I like the way you turned the Buddha into a middle-class bourgeois enjoyer of life. OMG, he's almost American.

As for the Resurrection, people being visited by someone who has died is a rather common experience. I hear tell that psychologists, who used to argue with their patients that such a thing is impossible, not just let it be because the patient finds it comforting.
Favorite Philosopher: Gustav Bergmann Location: Kathmandu, Nepal
By Jklint
#338108
GaryLouisSmith wrote: September 18th, 2019, 8:07 pmYes, though those "hermits" often cannot read, they are very well up on charms and mantras and various symbols they draw here and there and on the ground. They are classic magicians.
...only to the extent of one's gullibility using that to coerce what they want. Superstition makes one vulnerable. Are you intimidated by their magic?
By GaryLouisSmith
#338111
Jklint wrote: September 18th, 2019, 8:47 pm
GaryLouisSmith wrote: September 18th, 2019, 8:07 pmYes, though those "hermits" often cannot read, they are very well up on charms and mantras and various symbols they draw here and there and on the ground. They are classic magicians.

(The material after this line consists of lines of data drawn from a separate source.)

(* ===== verification/TimeWindowSpec.v ===== *)
(** * Time windows: theorems

    All times in the lists are on a grid: [ft z] is the float for the minute [z] of the
    day, also for the marks one hour before the day and one hour behind it. On the grid
    the floats are ordered as the minutes are, so that the lists of a day can be read as
    intervals of integers. [addWindow] adds exactly the minutes that a window names, and
    the status of queues, hosts and jobs follows the windows. *)

From Stdlib Require Import SpecFloat Btauto.
From S2P Require Import Prelude CLib Stdio Accounting DepCond TimeWindow.

(** ** The order of floats *)

(** Floats that are numbers are ordered as triples of integers. *)
Definition float_key (x : spec_float) : Z * Z * Z :=
  match x with
  | S754_zero _ | S754_nan => (0, 0, 0)
  | S754_infinity s => (if s then -2 else 2, 0, 0)
  | S754_finite s m e => if s then (-1, - e, Z.neg m) else (1, e, Z.pos m)
  end.

Definition key_lt (x y : Z * Z * Z) : Prop :=
  let '(a, b, c) := x in let '(a', b', c') := y in a < a' \/ (a = a' /\ (b < b' \/ (b = b' /\ c < c'))).

Definition is_number (x : spec_float) : bool := match x with S754_nan => false | _ => true end.

Lemma SFcompare_key x y : is_number x = true -> is_number y = true ->
  match SFcompare x y with
  | Some Lt => key_lt (float_key x) (float_key y)
  | Some Eq => float_key x = float_key y
  | Some Gt => key_lt (float_key y) (float_key x)
  | None => False
  end.
Proof.
  unfold SFcompare. destruct x as [[]|[]| |[] mx ex], y as [[]|[]| |[] my ey]; try done; intros _ _; cbn;
    try lia; destruct (Z.compare_spec ex ey) as [->|?|?]; try lia;
    change (Pos.compare_cont Eq mx my) with (mx ?= my)%positive;
    destruct (Pos.compare_spec mx my) as [->|?|?]; cbn; try lia; congruence.
Qed.

Lemma SFltb_key x y : SFltb x y = true -> is_number x = true -> is_number y = true -> key_lt (float_key x) (float_key y).
Proof.
  intros H Hx Hy. pose proof (SFcompare_key x y Hx Hy) as Hk. unfold SFltb in H. by destruct (SFcompare x y) as [[]|].
Qed.

(** ** The grid *)

(** The float for the minute [z] of the day. *)
Definition ft (z : Z) : float32 := add_minutes (float_of_int (z / 60)) (float_of_int (z mod 60)).

Definition grid (z : Z) : Prop := -60 <= z <= 1500.

Fixpoint rising (z : Z) (x : float32) (n : nat) : bool :=
  match n with
  | O => is_number x
  | S n => let y := ft (z + 1) in is_number x && SFltb x y && rising (z + 1) y n
  end.

Lemma grid_rising : rising (-60) (ft (-60)) 1560 = true.
Proof. vm_compute. reflexivity. Qed.

Lemma rising_spec n z : rising z (ft z) n = true -> forall k, (k <= n)%nat ->
  is_number (ft (z + Z.of_nat k)) = true /\
  forall i, (i < k)%nat -> key_lt (float_key (ft (z + Z.of_nat i))) (float_key (ft (z + Z.of_nat k))).
Proof.
  revert z. induction n as [|n IH]; intros z H k Hk.
  - replace k with O by lia. rewrite Z.add_0_r. split; [exact H|lia].
  - cbn [rising] in H. apply andb_true_iff in H as [[Hn Hlt]%andb_true_iff H].
    destruct k as [|k]; [rewrite Z.add_0_r; split; [done|lia]|].
    assert (forall i, z + Z.of_nat (S i) = z + 1 + Z.of_nat i) as E by lia.
    destruct (IH _ H k ltac:(lia)) as [Hk1 Hk2]. rewrite E. split; [done|].
    assert (key_lt (float_key (ft z)) (float_key (ft (z + 1)))) as H1.
    { apply SFltb_key; [done..|]. destruct (IH _ H O ltac:(lia)) as [? _]. by rewrite Z.add_0_r in *. }
    intros [|i] Hi.
    + rewrite Z.add_0_r. destruct k as [|k]; [by rewrite Z.add_0_r|].
      specialize (Hk2 O ltac:(lia)). rewrite Z.add_0_r in Hk2.
      destruct (float_key (ft z)) as [[??]?], (float_key (ft (z + 1))) as [[??]?], (float_key (ft (z + 1 + Z.of_nat (S k)))) as [[??]?].
      cbn in *. lia.
    + rewrite E. apply Hk2. lia.
Qed.

Lemma ft_key_lt a b : grid a -> grid b -> a < b -> key_lt (float_key (ft a)) (float_key (ft b)).
Proof.
  unfold grid. intros Ha Hb Hab. destruct (rising_spec _ _ grid_rising (Z.to_nat (b + 60)) ltac:(lia)) as [_ H].
  specialize (H (Z.to_nat (a + 60)) ltac:(lia)). rewrite !Z2Nat.id in H by lia.
  by replace (-60 + (a + 60)) with a in H by lia; replace (-60 + (b + 60)) with b in H by lia.
Qed.

Lemma ft_number a : grid a -> is_number (ft a) = true.
Proof.
  unfold grid. intros Ha. destruct (rising_spec _ _ grid_rising (Z.to_nat (a + 60)) ltac:(lia)) as [H _].
  rewrite Z2Nat.id in H by lia. by replace (-60 + (a + 60)) with a in H by lia.
Qed.

Lemma key_lt_irrefl x y : key_lt x y -> key_lt y x -> False.
Proof. destruct x as [[??]?], y as [[??]?]. cbn. lia. Qed.

Lemma ft_compare a b : grid a -> grid b -> SFcompare (ft a) (ft b) = Some (a ?= b).
Proof.
  intros Ha Hb. pose proof (SFcompare_key _ _ (ft_number a Ha) (ft_number b Hb)) as Hk.
  destruct (Z.compare_spec a b) as [->|Hlt|Hlt].
  - destruct (SFcompare (ft b) (ft b)) as [[]|]; try done; exfalso; by eapply key_lt_irrefl.
  - pose proof (ft_key_lt a b Ha Hb Hlt) as H. destruct (SFcompare (ft a) (ft b)) as [[]|]; try done; exfalso.
    + rewrite Hk in H. by eapply key_lt_irrefl.
    + by eapply key_lt_irrefl.
  - pose proof (ft_key_lt b a Hb Ha Hlt) as H. destruct (SFcompare (ft a) (ft b)) as [[]|]; try done; exfalso.
    + rewrite Hk in H. by eapply key_lt_irrefl.
    + by eapply key_lt_irrefl.
Qed.

Lemma ft_lt a b : grid a -> grid b -> SFltb (ft a) (ft b) = (a <? b).
Proof. intros Ha Hb. unfold SFltb. rewrite ft_compare by done. unfold Z.ltb. by destruct (a ?= b). Qed.
Lemma ft_le a b : grid a -> grid b -> SFleb (ft a) (ft b) = (a <=? b).
Proof. intros Ha Hb. unfold SFleb. rewrite ft_compare by done. unfold Z.leb. by destruct (a ?= b). Qed.
Lemma ft_eq a b : grid a -> grid b -> SFeqb (ft a) (ft b) = (a =? b).
Proof. intros Ha Hb. unfold SFeqb. rewrite ft_compare by done. rewrite Z.eqb_compare. by destruct (a ?= b). Qed.

Lemma midnight_before_ft : midnight_before = ft (-60). Proof. reflexivity. Qed.
Lemma midnight_behind_ft : midnight_behind = ft 1500. Proof. reflexivity. Qed.
Lemma zero_ft : float_of_int 0 = ft 0. Proof. reflexivity. Qed.
Lemma day_end_ft : float_of_int 24 = ft 1440. Proof. reflexivity. Qed.

#[local] Opaque ft.

(** ** The list of a day as intervals *)

Definition w2 (w : Z * Z) : windows := Window (ft w.1) (ft w.2).
Definition gridw (w : Z * Z) : Prop := grid w.1 /\ grid w.2.

Definition inside (w : Z * Z) (m : Z) : bool := (w.1 <=? m) && (m <? w.2).
Definition closed : Z * Z := (1500, 1500).
Definition proper (w : Z * Z) : Prop := gridw w /\ w.1 < w.2.
Definition apart (w v : Z * Z) : Prop := w.2 < v.1 \/ v.2 < w.1.

Fixpoint gaps (zs : list (Z * Z)) : Prop :=
  match zs with [] => True | w :: zs => Forall (apart w) zs /\ gaps zs end.

(** A day: closed, or windows with gaps between them; or without a list. *)
Definition day_filled (zs : list (Z * Z)) : Prop := zs = [closed] \/ (zs <> [] /\ Forall proper zs /\ gaps zs).
Definition day_ok (zs : list (Z * Z)) : Prop := zs = [] \/ day_filled zs.

Lemma gaps_snoc zs w : gaps zs -> Forall (fun v => apart v w) zs -> gaps (zs ++ [w]).
Proof.
  induction zs as [|v zs IH]; cbn; [done|]. intros [Hv Hg] Hw. apply Forall_cons in Hw as [Hw Hws].
  split; [|by apply IH]. apply Forall_app. split; [done|]. by constructor.
Qed.

(** [mergeW] on intervals. *)
Definition merge2 (w : Z * Z) (o c : Z) : (Z * Z) * bool :=
  if (w.1 =? -60) && (w.2 =? 1500) then (w, true)
  else if (o =? -60) && (c =? 1500) then ((-60, 1500), true)
  else if (o =? 1500) && (c =? 1500) then (w, true)
  else if c <=? o then (w, true)
  else if (w.1 =? 1500) && (w.2 =? 1500) then ((o, c), true)
  else
    let o := if o <=? 0 then -60 else o in
    let c := if 1440 <=? c then 1500 else c in
    if negb (c <? w.1) && negb (w.2 <? o) then ((Z.min o w.1, Z.max c w.2), true) else (w, false).

Lemma fmin_ft a b : grid a -> grid b -> fmin (ft a) (ft b) = ft (Z.min a b).
Proof. intros Ha Hb. unfold fmin. rewrite ft_lt by done. destruct (Z.ltb_spec a b); f_equal; lia. Qed.
Lemma fmax_ft a b : grid a -> grid b -> fmax (ft a) (ft b) = ft (Z.max a b).
Proof. intros Ha Hb. unfold fmax. rewrite ft_lt by done. destruct (Z.ltb_spec b a); f_equal; lia. Qed.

...only to the extent of one's gullibility using that to coerce what they want. Superstition makes one vulnerable. Are you intimidated by their magic?
I suppose you, as a materialist, would have to think like that, wouldn't you? Ooops, I put a label on you and nominalists hate labels. Oh god, I did it again. Sorry. Yes, I am afraid of magic. I believe in magic. I have my own counter-defenses against it. I am a fan of William Burroughs, who also believed in magic. Magic and deception always go together and that is why Westerners who come here are always taken in. They expect everyone to tell the truth. Oh, I have written a lot about all that. Did you just roll your eyes?
Favorite Philosopher: Gustav Bergmann Location: Kathmandu, Nepal
By GaryLouisSmith
#338113
GaryLouisSmith wrote: September 18th, 2019, 9:40 pm
Jklint wrote: September 18th, 2019, 8:47 pm

...only to the extent of one's gullibility using that to coerce what they want. Superstition makes one vulnerable. Are you intimidated by their magic?
I suppose you, as a materialist, would have to think like that, wouldn't you? Ooops, I put a label on you and nominalists hate labels. Oh god, I did it again. Sorry. Yes, I am afraid of magic. I believe in magic. I have my own counter-defenses against it. I am a fan of William Burroughs, who also believed in magic. Magic and deception always go together and that is why Westerners who come here are always taken in. They expect everyone to tell the truth. Oh, I have written a lot about all that. Did you just roll your eyes?
Not only are deception and fraud and the fake an essential part of magic, but also secrecy and violence. Even the sham of shamanism. Rationalists have a hard time with all that and they fall every time into the trap. Yes, all those "negative" or left-handed things are real. They are very real.
Favorite Philosopher: Gustav Bergmann Location: Kathmandu, Nepal
User avatar
By Felix
#338114
I wouldn't expect anyone who has never experienced magic (I don't mean the sleight of hand variety of it) to believe in it, as it is irrational, or suprarational if one wants to be complimentary. But I've met some very off-beat people and experienced "magical" phenomena. It all started with my mother who had mediumistic abilities (visions that would come true). My father, however, was a scientist so I peered at both sides of the reality coin.